(* ===== verification/PyNumbers.v ===== *)
(** The numbers of the source that are not integers: [decimal.Decimal], as far as the
    code inspects it (finiteness, sign, comparison, digit count), and the binary64
    quotient of two integers ([a / b]), computed by the Standard Library's
    executable IEEE 754 model. *)
From S2P Require Import Prelude.
From Corelib Require Import SpecFloat.
From Stdlib Require Import DecimalN.

(** ** [decimal.Decimal] *)

(** [Finite neg coeff expo] is [(-1)^neg * coeff * 10^expo]; a NaN's payload is not
    looked at. *)
Inductive decimal :=
  | Finite (neg : bool) (coeff : N) (expo : Z)
  | Infinite (neg : bool)
  | NotANumber.

#[export] Instance decimal_eq_dec : EqDecision decimal.
Proof. solve_decision. Defined.

Definition is_finite (d : decimal) : bool :=
  match d with Finite _ _ _ => true | _ => false end.

(** The signed coefficient brought to exponent [e], for [e] at most the value's own. *)
Definition scaled (neg : bool) (coeff : N) (expo e : Z) : Z :=
  (if neg then -1 else 1) * Z.of_N coeff * 10 ^ (expo - e).

(** Numerical [<] and [<=] of two finite decimals; the code never compares others. *)
Definition dec_ltb (x y : decimal) : bool :=
  match x, y with
  | Finite n1 c1 e1, Finite n2 c2 e2 =>
      let e := Z.min e1 e2 in scaled n1 c1 e1 e <? scaled n2 c2 e2 e
  | _, _ => false
  end.
Definition dec_leb (x y : decimal) : bool :=
  match x, y with
  | Finite n1 c1 e1, Finite n2 c2 e2 =>
      let e := Z.min e1 e2 in scaled n1 c1 e1 e <=? scaled n2 c2 e2 e
  | _, _ => false
  end.

Definition dec_zero : decimal := Finite false 0 0.
(** [Decimal(n)] of a nonnegative integer. *)
Definition dec_of_N (n : N) : decimal := Finite false n 0.

(** [len(value.as_tuple().digits)]. *)
Definition dec_digits (d : decimal) : Z :=
  match d with
  | Finite _ c _ => Z.of_nat (Decimal.nb_digits (N.to_uint c))
  | Infinite _ => 1
  | NotANumber => 0
  end.

Lemma dec_leb_ltb x y :
  is_finite x = true -> is_finite y = true -> dec_ltb y x = negb (dec_leb x y).
Proof.
  destruct x as [n1 c1 e1| |], y as [n2 c2 e2| |]; try done; intros _ _. simpl.
  rewrite (Z.min_comm e2 e1). rewrite Z.ltb_antisym. done.
Qed.

Lemma dec_digits_nonneg d : 0 <= dec_digits d.
Proof. destruct d; simpl; lia. Qed.

(** ** Binary64 *)

Abbreviation float64 := spec_float.
Abbreviation prec := 53 (only parsing).
Abbreviation emax := 1024 (only parsing).

(** An integer as an exact (unrounded) float operand. *)
Definition float_of_Z (z : Z) : float64 :=
  match z with
  | Z0 => S754_zero false
  | Zpos p => S754_finite false p 0
  | Zneg p => S754_finite true p 0
  end.

(** [a / b] for integers: Python rounds the exact quotient once, to nearest even. *)
Definition py_truediv (a b : Z) : float64 := SFdiv prec emax (float_of_Z a) (float_of_Z b).

Definition float_ltb (x y : float64) : bool := SFltb x y.
Definition float_leb (x y : float64) : bool := SFleb x y.

(** [0 <= x < 1], the range the policies demand of a fraction. *)
Definition is_fraction (x : float64) : bool :=
  float_leb (S754_zero false) x && float_ltb x (S754_finite false 1 0).

(** The literals [0.10] and [0.50]. *)
Definition float_0_10 : float64 := S754_finite false 7205759403792794 (-56).
Definition float_0_50 : float64 := S754_finite false 4503599627370496 (-53).

(** [1 / 10] is the float written [0.10], so one record rejected in ten does not
    exceed that fraction, and one in nine does. *)
Example truediv_tenth : py_truediv 1 10 = float_0_10.
Proof. vm_compute. reflexivity. Qed.
Example truediv_half : py_truediv 3 6 = float_0_50.
Proof. vm_compute. reflexivity. Qed.
Example tenth_is_not_above : float_ltb float_0_10 (py_truediv 10 100) = false.
Proof. vm_compute. reflexivity. Qed.
Example ninth_is_above : float_ltb float_0_10 (py_truediv 1 9) = true.
Proof. vm_compute. reflexivity. Qed.

Lemma truediv_zero b : b <> 0 -> float_ltb float_0_10 (py_truediv 0 b) = false.
Proof. by destruct b. Qed.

▶ _Requirement_:
Tally every line of the listing that holds the string "done", then give the number by itself.

▶ _Solution_:
2